Haha, wow, I feel dumb...


Honest to god, not until I just looked this damned movie up did I realise that the vampire was meant to be Dracula.

Maybe I wasn't paying enough attention (the film really didn't capture me too much, as you may have guessed), but did anyone in the movie ever come out and say, "Hey, that guy is Dracula!", or did he ever say, "S'up, I'm Drac," because otherwise I missed it.

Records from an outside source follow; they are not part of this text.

Definition network_requirements (n : EffectiveNetworkPolicy) : EffectiveNetworkRequirements :=
  let policies := [net_requested n; net_ceiling n] in
  let m := effective_network_mode (net_mode (net_requested n)) (net_mode (net_ceiling n)) in
  let enabled := bool_decide (m = NetEnabled) in
  let domain_rules := enabled &&
    existsb (fun p => bool_decide (domains p <> []) || bool_decide (domain_mode p <> DomEnabled)) policies in
  let local_address_restrictions := enabled &&
    existsb (fun p => bool_decide (local_network_access p = LocalDeny)) policies in
  let local_ipc_isolation := enabled && existsb denies_all_unix_sockets policies in
  let local_ipc_rules := enabled && negb local_ipc_isolation &&
    existsb (fun p => bool_decide (unix_socket_mode p = UnixRestricted)) policies in
  let local_ipc_deny_rules := enabled && negb local_ipc_isolation &&
    forallb (fun p => bool_decide (unix_socket_mode p = UnixEnabled)) policies &&
    existsb (fun p => existsb (fun r => bool_decide (us_access r = DDeny)) (unix_sockets p)) policies in
  let windows_named_pipe_rules :=
    existsb (fun p => existsb (fun r => match li_endpoint r with
                                        | WindowsNamedPipe _ => true
                                        | _ => false
                                        end) (local_ipc p)) policies in
  {| nreq_mode := m; nreq_domain_rules := domain_rules;
     nreq_local_address_restrictions := local_address_restrictions;
     nreq_resolved_targets := domain_rules || local_address_restrictions;
     nreq_local_ipc_isolation := local_ipc_isolation; nreq_local_ipc_rules := local_ipc_rules;
     nreq_local_ipc_deny_rules := local_ipc_deny_rules;
     nreq_windows_named_pipe_rules := windows_named_pipe_rules |}.

End requirements.

(** * What the requirements say *)

Lemma field_or f b g r : field g (or_field f b r) = field g r || (bool_decide (f = g) && b).
Proof. by destruct g. Qed.

(** The fields a selector sets. *)
Definition selector_needs (g : RequirementField) (s : PathSelector) : bool :=
  match g with
  | Scopes => true
  | AbsoluteScopes => is_absolute_scope s
  | WorkspaceScopes => is_workspace_scope s
  | RootScopes => is_root_scope s
  | MinimalScopes => is_minimal_scope s
  | TmpdirScopes => is_tmpdir_scope s
  | ConventionalTemporaryScopes => is_slash_tmp_scope s
  | _ => false
  end.

Lemma field_add_selector g q s :
  field g (add_selector_requirements q s) = field g q || selector_needs g s.
Proof.
  unfold add_selector_requirements, selector_needs.
  unfold is_absolute_scope, is_workspace_scope, is_root_scope, is_minimal_scope, is_tmpdir_scope, is_slash_tmp_scope.
  destruct (ps_kind s); rewrite !field_or; destruct g; simpl; by rewrite ?orb_false_r, ?orb_true_r.
Qed.

Lemma field_fold {A} (add : EffectiveFilesystemRequirements -> A -> EffectiveFilesystemRequirements)
    (needs : RequirementField -> A -> bool) g :
  (forall q a, field g (add q a) = field g q || needs g a) ->
  forall l q, field g (foldl add q l) = field g q || existsb (needs g) l.
Proof.
  intros Hadd l. induction l as [|a l IH]; intros q; simpl; [by rewrite orb_false_r|].
  by rewrite IH, Hadd, orb_assoc.
Qed.

Section exact.
Context {U : Unicode} {G : Globset} {W : WildMatch}.

(** The selectors a rule mentions. *)
Definition rule_selectors (r : FilesystemRule) : list PathSelector :=
  match target r with Scope s => [s] | Glob _ => [] end ++ read_only_subpaths r.

Definition rule_needs (g : RequirementField) (r : FilesystemRule) : bool :=
  existsb (selector_needs g) (rule_selectors r) ||
  match g, target r with
  | (Scopes | Globs), Glob _ => true
  | AbsoluteScopes, Glob pat => pp_absolute pat
  | WorkspaceScopes, Glob pat => negb (pp_absolute pat)
  | GlobScanDepth, Glob _ => bool_decide (access r = Deny)
  | MissingPath, Scope _ => true
  | ReadOnlySubpaths, _ => bool_decide (read_only_subpaths r <> [])
  | _, _ => false
  end.

Lemma field_add_rule g q r : field g (add_rule_requirements q r) = field g q || rule_needs g r.
Proof.
  unfold add_rule_requirements, rule_needs, rule_selectors.
  rewrite field_or, (field_fold _ selector_needs) by apply field_add_selector. rewrite existsb_app.
  destruct (existsb (selector_needs g) (read_only_subpaths r)).
  { by rewrite !orb_true_r. }
  rewrite !orb_false_r. destruct (target r) as [s|pat].
  - rewrite field_add_selector, field_or. simpl.
    destruct g; simpl; rewrite ?orb_false_r, ?orb_true_r; done.
  - rewrite field_or. destruct (pp_absolute pat); rewrite !field_or; simpl;
      destruct g; simpl; rewrite ?orb_false_r, ?orb_true_r; done.
Qed.
Definition approve_with (r : PermissionRequest) (approved : PermissionSet) (scope : PermissionScope)
    (expires_at : option N) (clock : Z) : result PermissionError PermissionGrant :=
  reject bool_decide (expires_at = Some 0%N) with InvalidExpiration ;;
  reject negb (is_subset_of approved (capabilities r)) with GrantExceedsRequest ;;
  Ok {| request_digest := request_digest_hex r; approved := approved; scope := scope;
        expires_at := expires_at; issued_at := unix_timestamp clock |}.

Definition approve_subset (r : PermissionRequest) (approved : PermissionSet) (clock : Z) :
  result PermissionError PermissionGrant := approve_with r approved Session None clock.

Definition approve_escalation (e : PermissionEscalationRequest) (approved_additional : PermissionSet)
    (scope : PermissionScope) (expires_at : option N) (clock : Z) :
  result PermissionError PermissionGrant :=
  reject negb (is_subset_of approved_additional (additional e)) with GrantExceedsRequest ;;
  approve_with (esc_request e) (extend_from (capabilities (esc_base e)) approved_additional)
    scope expires_at clock.

End grants.

(** * The derived orders are total orders *)

Section lexicographic.
Context `{O1 : Ord A1, !OrdLaws A1, O2 : Ord A2, !OrdLaws A2} {B : Type} (f : B -> A1) (g : B -> A2).

Definition lexicographic (x y : B) : comparison :=
  match cmp (f x) (f y) with Eq => cmp (g x) (g y) | r => r end.

Lemma lexicographic_laws : @OrdLaws B lexicographic.
Proof.
  split; change (@cmp B lexicographic) with lexicographic; unfold lexicographic.
  - intros x. by rewrite !cmp_refl.
  - intros x y. rewrite (cmp_antisym (f x)), (cmp_antisym (g x)). by destruct (cmp (f x) (f y)).
  - intros x y z. destruct (cmp (f x) (f y)) eqn:E1; [|intros _|done].
    + rewrite (cmp_eq_l _ _ (f z) E1). destruct (cmp (f y) (f z)); [|done..].
      apply cmp_trans.
    + destruct (cmp (f y) (f z)) eqn:E2; [|by rewrite (cmp_trans _ _ _ E1 E2)|done].
      intros _. by rewrite <- (cmp_eq_r _ _ _ E2), E1.
  - intros x y z. destruct (cmp (f x) (f y)) eqn:E1; [|done..]. intros E2.
    by rewrite (cmp_eq_l _ _ (f z) E1), (cmp_eq_l _ _ (g z) E2).
Qed.

End lexicographic.

#[global] Instance ord_filesystem_capability_laws : OrdLaws FilesystemCapability.
Proof. exact (lexicographic_laws (fun c => operation_index (operation c)) cap_path). Qed.
#[global] Instance ord_network_capability_laws : OrdLaws NetworkCapability.
Proof. exact (pullback_laws endpoint). Qed.
#[global] Instance ord_process_capability_laws : OrdLaws ProcessCapability.
Proof. exact (pullback_laws cap_program). Qed.

#[global] Instance ord_filesystem_capability_leibniz : OrdLeibniz FilesystemCapability.
Proof.
  intros [o p] [o' p'] H. change (match cmp (operation_index o) (operation_index o') with
    | Eq => cmp p p' | r => r end = Eq) in H.
  destruct (cmp (operation_index o) _) eqn:E; try done. apply cmp_eq in E. apply cmp_eq in H as ->.
  by destruct o, o'.
Qed.
#[global] Instance ord_network_capability_leibniz : OrdLeibniz NetworkCapability.
Proof. intros [e] [e'] H. apply (cmp_eq e) in H as ->. done. Qed.
#[global] Instance ord_process_capability_leibniz : OrdLeibniz ProcessCapability.
Proof. intros [p] [p'] H. apply (cmp_eq p) in H as ->. done. Qed.

(** * Sorted vectors *)

Section sorted_vectors.
Context `{O : Ord A, !OrdLaws A, !OrdLeibniz A, !EqDecision A}.
Implicit Types (l v : list A) (x y : A).

(** Strictly ascending: sorted and without duplicates. *)
Definition ascending l : Prop := StronglySorted (fun x y => cmp x y = Lt) l.

Lemma sort_insert_perm x l : sort_insert x l ≡ₚ x :: l.
Proof.
  induction l as [|y l IH]; simpl; [done|]. destruct (cmp x y); try done.
  by rewrite IH, Permutation_swap.
Qed.

Lemma vec_sort_perm l : vec_sort l ≡ₚ l.
Proof. induction l as [|x l IH]; simpl; [done|]. by rewrite sort_insert_perm, IH. Qed.

Lemma sort_insert_ascending x l : ascending l -> x ∉ l -> ascending (sort_insert x l).
Proof.
  induction 1 as [|y l Hl IH Hy]; intros Hx; simpl; [by repeat constructor|].
  apply not_elem_of_cons in Hx as [Hxy Hx].
  destruct (cmp x y) eqn:E; [by apply cmp_eq in E|..].
  - constructor; [by constructor|]. constructor; [done|].
    eapply Forall_impl; [exact Hy|]. intros z Hz. by eapply cmp_trans.
  - constructor; [by apply IH|]. apply Forall_forall. intros z Hz.
    rewrite (sort_insert_perm x l) in Hz. apply elem_of_cons in Hz as [->|Hz].
    + by rewrite cmp_antisym, E.
    + rewrite Forall_forall in Hy. by apply Hy.
Qed.

Lemma vec_sort_ascending l : NoDup l -> ascending (vec_sort l).
Proof.
  induction 1 as [|x l Hx Hl IH]; simpl; [constructor|].
  apply sort_insert_ascending; [done|]. by rewrite vec_sort_perm.
Qed.

Lemma ascending_NoDup l : ascending l -> NoDup l.
Proof.
  induction 1 as [|x l Hl IH Hx]; constructor; [|done]. intros Hin.
  rewrite Forall_forall in Hx. apply Hx in Hin. by rewrite cmp_refl in Hin.
Qed.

I mean, even though the film was called "Dracula" and all that; it wasn't that obvious.

It was pretty lame, yeah.

stay gold

reply

HA! You got a point. Taken on it's own, this movie doesn't really go into the fact that this vamp is the mac daddy. I think there was a flashback scene where Roy Scheider tells Uffizi that this vampire is different than the others but I don't think he ever says that it's Drac. The first movie they definitely know who they are dealing with and the third move has the castle and the scene with the priests impaled on the stakes. That was one of Vlad the Impaler's favorite hobbies. Good catch.

reply

It was odd that the only mention of "Dracula" was in the title. But in the dream sequence at Dracula's castle (yes it was a dream, as Dracula invaded Elizabeth's mind while she was giving him a transfusion of her blood), he mentions many names he has been known by throughout the centuries (Dagobert, Gilles De Rais, Uther et al...). One of these names he mentions is Vlad Tepes. And the last is Iscariot. All of these are historical figures. This is meant to tie him with the historical Dracula, as well as to tie him to the Dracula from the first film, who is revealed to be Judas (Iscariot).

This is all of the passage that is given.